Las consideraciones de costos son importantes para los jardineros que manejan parcelas grandes. La avena surge como una opción económica con sistemas de raíces fibrosas que construyen la estructura del suelo y previenen la erosión, aunque requieren una siembra más temprana en otoño que los cereales más resistentes.
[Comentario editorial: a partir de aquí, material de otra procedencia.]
Lemma prune_loops (q : Z → bool) f :
  concat (map loops (concat (map (prune q) f))) ≡ₚ filter (λ l, q l = false) (concat (map loops f)).
Proof.
  assert (∀ t, concat (map loops (prune q t)) ≡ₚ filter (λ l, q l = false) (loops t)) as Ht.
  { intros t. induction t as [l cs IH] using LoopTree_ind'. rewrite loops_node.
    assert (concat (map loops (concat (map (prune q) cs))) ≡ₚ
            filter (λ l, q l = false) (concat (map loops cs))) as Hcs.
    { induction IH as [| c cs Hc _ IHcs]; cbn; [done |].
      by rewrite concat_map_app, filter_app, Hc, IHcs. }
    cbn [prune]. rewrite filter_cons. destruct (q l) eqn:Hq.
    - by rewrite decide_False.
    - rewrite decide_True by done. cbn [map concat]. rewrite app_nil_r, loops_node. by rewrite Hcs. }
  induction f as [| t f IH]; cbn; [done |]. by rewrite concat_map_app, filter_app, Ht, IH.
Qed.

Lemma prune_filters_out : filters_out prune_forest.
Proof.
  intros f q f'. unfold prune_forest. intros ([] & Hask & [= <-])%bind_Ok_inv.
  pose proof (ask_Ok _ _ Hask) as Hq. split; [done |]. rewrite prune_loops.
  clear Hask. induction (concat (map loops f)) as [| l L IH]; [done |].
  specialize (IH (λ x Hx, Hq x (list_elem_of_further _ _ _ Hx))). rewrite !filter_cons.
  destruct (Hq l (list_elem_of_here _ _)) as [[] E]; rewrite E; cbn;
    repeat case_decide; by rewrite ?IH.
Qed.

(** ** Properties *)

(** C10. [evaluateSavings] returns, for a nesting tree whose savings do not
    overflow, the maximum over all the sets of loops none of which is nested in
    another, and the same maximum over the sets whose loops and all their
    ancestors in the tree are DOALL. *)
Theorem evaluateSavings_optimal `{TreeVisit} (t : LoopTree) timeSaved doall :
  NoDup (loops t) →
  (∀ l, l ∈ loops t → is_Some (timeSaved !! l) ∧ is_Some (doall !! l)) →
  (∀ l, 0 ≤ saved timeSaved l) → total (saved timeSaved) (loops t) < 2 ^ 64 →
  ∃ a d, evaluateSavings t timeSaved doall = Ok (a, d) ∧
  (let is_max keep v := (∃ sel, combination keep t sel ∧ total (saved timeSaved) sel = v) ∧
                        ∀ sel, combination keep t sel → total (saved timeSaved) sel ≤ v in
   is_max (λ _, true) a ∧ is_max (λ l, default false (doall !! l)) d).
Proof.
  intros Hnd Hs Hpos Hlt.
  exists (best (saved timeSaved) (λ _, true) t),
         (best (saved timeSaved) (λ l, default false (doall !! l)) t).
  split; [| split; (split; [by apply best_attained | intros; by apply best_upper])].
  unfold evaluateSavings.
  rewrite (evaluateSavingsOf_best t timeSaved considerAll (λ _, true));
    [| done | intros; by apply Hs | done | done | done].
  cbn. rewrite (evaluateSavingsOf_best t timeSaved (considerDOALLOnly doall)
                  (λ l, default false (doall !! l))); [done | done | intros; by apply Hs | | done | done].
  intros l Hl. unfold considerDOALLOnly, at_. destruct (Hs l Hl) as [_ [b ->]]. done.
Qed.

Lemma evaluateSavings_optimal_witness :
  ∃ a d, evaluateSavings demo_tree {[1 := 70; 2 := 50; 3 := 40]} {[1 := true; 2 := false; 3 := true]}
         = Ok (a, d) ∧ a = 90 ∧ d = 70.
Proof.
  destruct (evaluateSavings_optimal demo_tree {[1 := 70; 2 := 50; 3 := 40]}
              {[1 := true; 2 := false; 3 := true]}) as (a & d & E & _).
  - by apply (bool_decide_unpack _).
  - intros l Hl. rewrite list_elem_of_In in Hl. cbn in Hl.
    destruct Hl as [<- | [<- | [<- | []]]]; split; by eexists.
  - intros l. unfold saved.
    destruct ({[1 := 70; 2 := 50; 3 := 40]} !! l) as [v |] eqn:Ev; [| done].
    rewrite !lookup_insert_Some, lookup_singleton_Some in Ev. cbn. lia.
  - by vm_compute.
  - exists a, d. split; [exact E |]. vm_compute in E. by injection E as <- <-.
Defined.

(** C38. The DOALL-only metric is 0 for every tree whose root is not DOALL,
    whatever the loops nested in it could save: such a root hides them. *)
Theorem nested_doall_not_counted `{TreeVisit} (t : LoopTree) timeSaved doall :
  NoDup (loops t) →
  (∀ l, l ∈ loops t → is_Some (timeSaved !! l) ∧ is_Some (doall !! l)) →
  (∀ l, 0 ≤ saved timeSaved l) → total (saved timeSaved) (loops t) < 2 ^ 64 →
  doall !! getLoop t = Some false →
  ∃ a, evaluateSavings t timeSaved doall = Ok (a, 0).
Proof.
  intros Hnd Hs Hpos Hlt Hroot.
  exists (best (saved timeSaved) (λ _, true) t). unfold evaluateSavings.
  rewrite (evaluateSavingsOf_best t timeSaved considerAll (λ _, true));
    [| done | intros; by apply Hs | done | done | done].
  cbn. rewrite (evaluateSavingsOf_best t timeSaved (considerDOALLOnly doall)
                  (λ l, default false (doall !! l))); [| done | intros; by apply Hs | | done | done].
  - destruct t as [l cs]. cbn in *. by rewrite Hroot.
  - intros l Hl. unfold considerDOALLOnly, at_. destruct (Hs l Hl) as [_ [b ->]]. done.
Qed.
Combinar la avena con legumbres como los guisantes o el trébol compensa su limitado aporte de nitrógeno.

 

La cebada presenta otra opción económica, ya que germina en temperaturas del suelo entre 35 y 38 grados Fahrenheit cuando se planta a mediados de -octubre. A pesar de ser menos resistente que el centeno, la cebada previene de manera confiable la erosión y suprime las malezas durante el invierno.

 

Propiedades especiales y precauciones

Algunos cultivos de cobertura ofrecen beneficios únicos más allá del mejoramiento básico del suelo. Las hojas de mostaza producen herbicidas naturales que suprimen tanto las malezas como las enfermedades dañinas transmitidas por el suelo-e incluso controlan las poblaciones de nematodos. Sin embargo, los jardineros deben evitar que la mostaza dé semillas para evitar su tendencia a convertirse en maleza.

 

El trébol rojo destaca por prevenir la compactación del suelo y requiere un mínimo de agua, lo que lo hace adecuado para climas más secos. La leguminosa que hiberna permite la siembra tardía en el otoño y debe ser labrada antes de la floración para maximizar su contribución de materia orgánica.

 

El trébol carmesí proporciona beneficios de fijación de nitrógeno similares a los de la arveja peluda de uso común, pero sin los desafíos de manejo asociados, ofreciendo tasas de crecimiento más rápidas y una mejor reducción de la compactación.

 

El tiempo sigue siendo crítico

El éxito de los cultivos de cobertura de otoño depende del momento adecuado y de la comprensión de las temperaturas mínimas del suelo para la germinación, que oscilan entre 34 grados Fahrenheit para el centeno de invierno y 45 grados para los nabos forrajeros. La mayoría de los expertos recomiendan plantar entre finales de agosto y principios de octubre, ajustándose a las condiciones climáticas locales y a los requisitos específicos del cultivo.

 

A medida que se acerca el invierno,-los jardineros con visión de futuro están descubriendo que unas pocas horas de siembra en otoño pueden traducirse en un suelo mucho más sano y productivo cuando llega la temporada de jardinería de primavera.